Chains find some success at late night

Wendy’s and Jack in the Box are each making a big push to target night owls as labor has improved and stores can open longer hours.
Snoop jack in the box
Jack in the Box generated late-night sales with a promotion featuring the entertainer Snoop Dogg. | Image courtesy of Jack in the Box.

Fast food chains, which frequently had to close early during the pandemic and its labor-shortage-filled aftermath, are opening longer hours and finding more sales during late-night hours.

Wendy’s, for instance, started a push into late-night hours earlier this year, saying that it wants a share of that business. Nearly 90% of the chain’s restaurants are open until midnight or later.

Late-night hours feature higher average checks and customers are more likely to order delivery. “We believe the daypart will expand even further as customers come to know that Wendy’s is reliably open for the high-quality late-night experience they deserve,” Wendy’s CEO Todd Penegor said.

They aren’t the only ones. Jack in the Box, for instance, credited an improved late-night business for its 7.9% same-store sales growth last quarter, as its restaurants got back to their normal operating hours. Late-night transactions have accelerated each of the past three quarters, the company said.

The company kicked off a national marketing campaign targeting that daypart, which helped generate those sales. Jack in the Box used the rapper Snoop Dogg to promote the chain’s Munchie Meal which included a Spicy Sauced and Loaded Chicken Sandwich, a baked brownie and, for some, Snoop air fresheners.

“Our restaurants are in much better shape related to staffing and hours to the point where a national late-night activation such as this was even possible,” CEO Darin Harris told investors, according to a transcript on the financial services site Sentieo/AlphaSense.

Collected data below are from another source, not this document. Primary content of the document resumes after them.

#[export] Instance text_json : SerdeJson := {
  json_to_vec v := text_of_pos (encode (value_tree v));
  json_to_vec_pretty v := text_of_pos (encode (value_tree v));
  json_parse b :=
    p ← pos_of_text b; t ← decode p;
    let v := tree_value t in if value_distinctb v then Some (canonicalize v) else None;
  json_float_exact _ := True;
}.
#[export] Instance text_json_laws : SerdeJsonLaws.
Proof.
  assert (∀ v, value_distinct v → json_parse (json_to_vec v) = Some (canonicalize v)) as Hr.
  { intros v Hv. cbn [json_parse json_to_vec text_json]. rewrite pos_of_text_of_pos. simpl.
    rewrite decode_encode. simpl. rewrite tree_value_tree.
    by rewrite (proj2 (value_distinctb_spec v) Hv). }
  split.
  - intros b v. cbn [json_parse text_json]. intros (p&_&(t&_&E)%bind_Some)%bind_Some.
    destruct (value_distinctb (tree_value t)) eqn:Hv; simplify_eq.
    by apply canonicalize_distinct, value_distinctb_spec.
  - intros v Hv _. by apply Hr.
  - intros v Hv _. by apply Hr.
  - intros v w Hv Hw E. pose proof (Hr v (value_wf_distinct v Hv)) as Ev.
    pose proof (Hr w (value_wf_distinct w Hw)) as Ew. rewrite E, Ew in Ev.
    rewrite !canonicalize_wf in Ev by done. congruence.
  - intros v. apply text_line.
  - done.
  - intros m p q E Hq. cbn [json_parse json_to_vec text_json] in *.
    by rewrite (text_prefix _ _ _ E Hq).
Qed.

(** ** A digest *)
#[export] Instance rolling_digest : Sha256 := λ b,
  fmt_u64 (foldl (λ h c, wrap64 (31 * h + Z.of_N (Byte.to_N c))) 7 b).

(** ** Roaring bitmaps *)

Definition sorted_elements (s : gset Z) : list Z := merge_sort Z.le (elements s).
Lemma sorted_elements_perm s : sorted_elements s ≡ₚ elements s.
Proof. apply merge_sort_Permutation. Qed.
Lemma strongly_sorted_lt (l : list Z) :
  StronglySorted Z.le l → NoDup l → StronglySorted Z.lt l.
Proof.
  induction 1 as [|x l Hl IH Hx]; intros Hn; constructor.
  - inversion Hn; auto.
  - rewrite Forall_forall in *. intros y Hy. inversion Hn; subst.
    specialize (Hx y Hy). assert (x ≠ y) by (by intros ->). lia.
Qed.

#[export] Instance gset_bitmap : RoaringBitmap (gset Z) := {
  rb_empty := ∅;
  rb_insert x b := {[x]} ∪ b;
  rb_len b := Z.of_nat (size b);
  rb_contains b x := bool_decide (x ∈ b);
  rb_iter := sorted_elements;
  rb_serialize b := text_of_pos (encode (sorted_elements b));
  rb_deserialize d := p ← pos_of_text d; l ← decode p; Some (list_to_set l);
}.
#[export] Instance gset_bitmap_laws : RoaringBitmapLaws (gset Z).
Proof.
  split.
  - intros x. by apply bool_decide_eq_false.
  - intros x b y. cbn. repeat case_bool_decide; simpl; try done; set_solver.
  - intros b. apply strongly_sorted_lt.
    + apply StronglySorted_merge_sort; [|apply _]. intros x y; lia.
    + cbn. rewrite sorted_elements_perm. apply NoDup_elements.
  - intros b x. cbn. rewrite bool_decide_eq_true, sorted_elements_perm.
    by rewrite elem_of_elements.
  - intros b. cbn. by rewrite sorted_elements_perm.
  - intros b. cbn [rb_serialize rb_deserialize gset_bitmap]. rewrite pos_of_text_of_pos. simpl. rewrite decode_encode. simpl.
    f_equal. apply set_eq. intros x.
    by rewrite elem_of_list_to_set, sorted_elements_perm, elem_of_elements.
Qed.

(** ** Hash maps, hexadecimal, archives *)

#[export] Instance key_order : HashOrder := λ l, l.
#[export] Instance key_order_laws : HashOrderLaws.
Proof. intros l. unfold hash_order, key_order. reflexivity. Qed.

Definition hex_digit (a : Ascii.ascii) : option N :=
  let n := Ascii.N_of_ascii a in
  if (48 <=? n)%N && (n <=? 57)%N then Some (n - 48)%N
  else if (97 <=? n)%N && (n <=? 102)%N then Some (n - 87)%N else None.
Fixpoint hex_bytes (s : string) : option bytes :=
  match s with
  | EmptyString => Some []
  | String a (String b s) =>
      x ← hex_digit a; y ← hex_digit b; c ← Byte.of_N (16 * x + y)%N;
      l ← hex_bytes s; Some (c :: l)
  | _ => None
  end.
#[export] Instance lower_hex : Hex := hex_bytes.
#[export] Instance lower_hex_encode : HexEncode := fix go b :=
  match b with
  | [] => ""
  | c :: b => fmt_hex 2 (Z.of_N (Byte.to_N c)) "" +:+ go b
  end.

(** An archive is its fields, as a number. *)
Definition stats_tuple (c : ArchColStats) : option string * option string * u64 :=
  (ac_min c, ac_max c, ac_nulls c).
Definition seg_tuple (s : ArchSeg) : u64 * u64 + list u64 :=
  match s with ArchRange a b => inl (a, b) | ArchSorted l => inr l end.
Definition fragment_tuple (f : ArchFragment) :=
  (af_row_group f, af_data f, af_meta f, af_agg f, af_deletes f,
   (af_fragment_id f, af_rows f, af_deleted_count f),
   map (prod_map id stats_tuple) (af_columns f),
   option_map (map (prod_map id (λ o, (ao_offset o, ao_length o)))) (af_column_offsets f),
   map seg_tuple (af_row_ids f), af_sort f, af_checksum f, af_meta_checksum f).
Definition archive_tuple (a : ArchCheckpoint) :=
  (ak_sequence a, ak_schema_id a, map fragment_tuple (ak_fragments a), ak_checksum a).

Definition tuple_stats (t : option string * option string * u64) : ArchColStats :=
  let '(a, b, n) := t in mkArchColStats a b n.
Definition tuple_seg (t : u64 * u64 + list u64) : ArchSeg :=
  match t with inl (a, b) => ArchRange a b | inr l => ArchSorted l end.
Definition tuple_fragment t : ArchFragment :=
  let '(row_group, data, meta, agg, deletes, (fragment_id, rows, deleted_count), columns,
        column_offsets, row_ids, sort, checksum, meta_checksum) := t in
  mkArchFragment row_group data meta agg deletes fragment_id rows deleted_count
    (map (prod_map id tuple_stats) columns)
    (option_map (map (prod_map id (λ o, mkArchOffset o.1 o.2))) column_offsets)
    (map tuple_seg row_ids) sort checksum meta_checksum.
Definition tuple_archive t : ArchCheckpoint :=
  let '(sequence, schema_id, fragments, checksum) := t in
  mkArchCheckpoint sequence schema_id (map tuple_fragment fragments) checksum.

Lemma fmap_inverse {A B} (f : A → B) (g : B → A) (l : list A) :
  (∀ a, g (f a) = a) → map g (map f l) = l.
Proof.
  intros E. rewrite map_map. rewrite <-(map_id l) at 2. by apply map_ext.
Qed.
Lemma tuple_fragment_tuple f : tuple_fragment (fragment_tuple f) = f.
Proof.
  destruct f. unfold tuple_fragment, fragment_tuple. cbn. f_equal.
  - apply fmap_inverse. by intros [? []].
  - destruct af_column_offsets as [l|]; [|done]. cbn. f_equal.
    apply fmap_inverse. by intros [? []].
  - apply fmap_inverse. by intros [].
Qed.
Lemma tuple_archive_tuple a : tuple_archive (archive_tuple a) = a.
Proof.
  destruct a. unfold tuple_archive, archive_tuple. cbn. f_equal.
  apply fmap_inverse, tuple_fragment_tuple.
Qed.

#[export] Instance tuple_rkyv : Rkyv := {
  rkyv_to_bytes a := Some (text_of_pos (encode (archive_tuple a)));
  rkyv_access b := p ← pos_of_text b; t ← decode p; Some (tuple_archive t);
}.
#[export] Instance tuple_rkyv_laws : RkyvLaws.
Proof.
  constructor. intros a b E. cbn [rkyv_to_bytes rkyv_access tuple_rkyv] in *. simplify_eq.
  rewrite pos_of_text_of_pos. cbn [mbind option_bind]. rewrite decode_encode.
  cbn [mbind option_bind]. f_equal. apply tuple_archive_tuple.
Qed.

(** ** Columns *)

(** A data file of one column ["k"], a byte per row, zero for a null. *)
#[export] Instance byte_column : Parquet := λ b column,
  if decide (column = "k")
  then Ok [(λ x, if decide (x = Byte.x00) then None
                 else Some (SInt64 (Z.of_N (Byte.to_N x)))) <$> b]
  else Err (Other "column not found").

(** A byte per row: the group in the high half, the value, zero for a null, in
    the low half. *)
Definition byte_group (b : bytes) : Array :=
  mkArray Int64 ((λ x, Some (CInt (Z.of_N (Byte.to_N x) / 16))) <$> b).
Definition byte_value (b : bytes) : Array :=
  mkArray Int64 ((λ x, let v := Z.of_N (Byte.to_N x) mod 16 in
                       if v =? 0 then None else Some (CInt v)) <$> b).
Definition byte_batch (b : bytes) : RecordBatch := [("g"%string, byte_group b); ("v"%string, byte_value b)].
#[export] Instance byte_reader : ParquetReader := {
  pq_schema b := Ok (schema_of (byte_batch b));
  pq_read b idxs sel := Ok [select_batch sel (project idxs (byte_batch b))];
}.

He added that the promotion helped other operators extend their hours more quickly than they would have otherwise. And, Harris said, “it enhanced our belief that Jack can truly own late-night.”

Late night was a valuable daypart for a number of chains, particularly those courting younger consumers looking for a bite to eat before or after a night on the town. While many fast-food chains remained open during the pandemic, that daypart was an easy cut, given that the events driving that late-night business—concerts, sporting events and the bar scene—were not open. Restaurants also needed to cut costs wherever they could.

The return of those events did not bring an immediate reopening of late-night business for another reason: Labor made it almost impossible. With availability at an all-time low in 2021 and 2022, restaurants continued to close their doors early.

But many of them are now reopened as more workers are willing to take those late shifts. That has reopened the market.

This time, however, brands are finding the market different. The surge in popularity of delivery, for instance, has opened up new business opportunities many might not have had before. Customers that might have ordered pizza delivery, for instance, may now want a couple of Biggie Bags.

For Wendy’s, the daypart is particularly attractive because it’s not a business it has traditionally had. That means the chain could use late night to build its average unit volumes, which last year were $1.9 million. “It is highly incremental,” Penegor said. “It’s a business that we don’t have today. It’s a strong category that’s been growing consistently the past couple of years.”

As such, the company plans to continue promoting the daypart, which can inform customers that its restaurants are available during those hours. That can build more sales without adding more in the way of labor.

“The more we drive awareness and the more we get customers to us and see us reliably open in the late-night daypart, the more we become part of that routine,” Penegor said. “We see a lot of opportunities there.”